Author(s): Nina Edwards
Weeds can seem nothing more than intruders in a well-manicured garden. They spring up unwanted and are hastily removed without a second thought. Superweeds are characterized as malevolent trespassers, intent on destroying humanity's carefully cultivated allotments and trails. But the idea of a weed is constantly changing. In a field of corn the scarlet poppy may be unwelcome, but in other contexts it may be prized. What we now consider as weeds may once have had practical uses, as food, for example. Some weeds can be helpful to our ecology, yet the presence of weeds is often considered to be a sign of neglect. They are blitzed from farmland, wayside verges, gardens and even pavements. The concept of what is and is not considered naturally occurring even in our remaining wilderness involves a sense of what is native or alien. This book discusses the history of weeds, looking at the ways literature has interrogated this slippery concept.
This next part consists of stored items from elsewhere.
(* ===== verification/CgoCombine.v ===== *)
(** * The encryption bindings: combining shares by index ([incremental_combine.go], [bonly_keygen.go])

    The eval-sum shares of the parties are folded one rotation index at a time,
    loaded through a resolver, with the shared halves of split shares cached.
    The objects a combination holds on to while it runs, the merged key and the
    cached halves, are state that outlives an error, so its steps return their
    errors as values. *)

From Stdlib Require Import ZifyBool.
From S2P Require Import Prelude Float64 HelperClient HelperServer CgoCore CgoKeys.
Import HelperClient HelperServer CgoCore CgoKeys.

#[local] Open Scope string_scope.
#[local] Open Scope list_scope.
#[local] Open Scope Z_scope.
#[local] Open Scope go_scope.
#[local] Open Scope cgo_scope.

Module CgoCombine.

Record IndexedEvalSumKeyRef := mkRef { rf_Index : Z; rf_Ref : string; rf_ARef : string; rf_BRef : string }.

(** ** Validation of the shares *)

(** The order of [range] over a map with integer keys. *)
Class IntRange := {
  range_ints : gset Z -> list Z;
  range_ints_perm : forall m, range_ints m ≡ₚ elements m
}.

Section validate.
Context `{IntRange} {V : Type} (valid : V -> bool) (invalid none : string).

Definition party_text (party : nat) : string := "eval-sum party " +:+ pretty (Z.of_nat party).

(** The shares of one party, keyed by their index. *)
Fixpoint key_shares (party : nat) (shares : list (Z * V)) (keyed : gmap Z V) : string + gmap Z V :=
  match shares with
  | [] => inr keyed
  | (index, v) :: shares =>
    if negb (valid v) then inl (party_text party +:+ " index " +:+ pretty index +:+ invalid)
    else match keyed !! index with
    | Some _ => inl (party_text party +:+ " duplicated index " +:+ pretty index)
    | None => key_shares party shares (<[index := v]> keyed)
    end
  end.

(** The index sets of a party and of the lead must agree. *)
Definition same_indices (party : nat) (keyed : gmap Z V) (required : gset Z) : option string :=
  if negb (msize keyed =? Z.of_nat (size required)) then
    Some (party_text party +:+ " submitted " +:+ pretty (msize keyed) +:+ " indices, want " +:+ pretty (Z.of_nat (size required)))
  else match List.find (fun i => bool_decide (keyed !! i = None)) (range_ints required) with
  | Some i => Some (party_text party +:+ " missing index " +:+ pretty i)
  | None => match List.find (fun i => bool_decide (i ∉ required)) (range_ints (dom keyed)) with
    | Some i => Some (party_text party +:+ " submitted unexpected index " +:+ pretty i)
    | None => None
    end
  end.

Fixpoint validate_parties (party : nat) (required : gset Z) (byParty : list (list (Z * V))) : string + list (gmap Z V) :=
  match byParty with
  | [] => inr []
  | shares :: byParty =>
    if zlen shares =? 0 then inl (party_text party +:+ none) else
    match key_shares party shares ∅ with
    | inl e => inl e
    | inr keyed =>
      let required := if (party =? 0)%nat then dom keyed else required in
      match (if (party =? 0)%nat then None else same_indices party keyed required) with
      | Some e => inl e
      | None => match validate_parties (S party) required byParty with inl e => inl e | inr rest => inr (keyed :: rest) end
      end
    end
  end.

Definition validate (byParty : list (list (Z * V))) : string + (list Z * list (gmap Z V)) :=
  match byParty with
  | [] => inl "at least one eval-sum party is required"
  | lead :: _ => match validate_parties 0 ∅ byParty with inl e => inl e | inr keyed => inr (lead.*1, keyed) end
  end.
End validate.

Definition validIndexedEvalSumKeyRef (ref : IndexedEvalSumKeyRef) : bool :=
  (negb (String.eqb (rf_Ref ref) "") && String.eqb (rf_ARef ref) "" && String.eqb (rf_BRef ref) "")
  || (String.eqb (rf_Ref ref) "" && negb (String.eqb (rf_ARef ref) "") && negb (String.eqb (rf_BRef ref) "")).

Definition validateIndexedEvalSumShares `{IntRange} (byParty : list (list IndexedEvalSumKey)) : string + (list Z * list (gmap Z bytes)) :=
  validate (fun key => negb (zlen key =? 0)) " has empty key" " submitted no per-index keys"
    (List.map (List.map (fun s => (ix_Index s, ix_Key s))) byParty).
Weeds is an informative resource for understanding exactly what turns a plant into a weed in varying contexts and reveals just how interesting and useful these seemingly pointless plants can be.
Weeds is the perfect companion for gardeners or readers with an interest in botany, as well anyone seeking knowledge about what is, and what is not, a weed.
Nina Edwards is a freelance writer and the author of Offal: A Global History (Reaktion, 2013). She lives in London.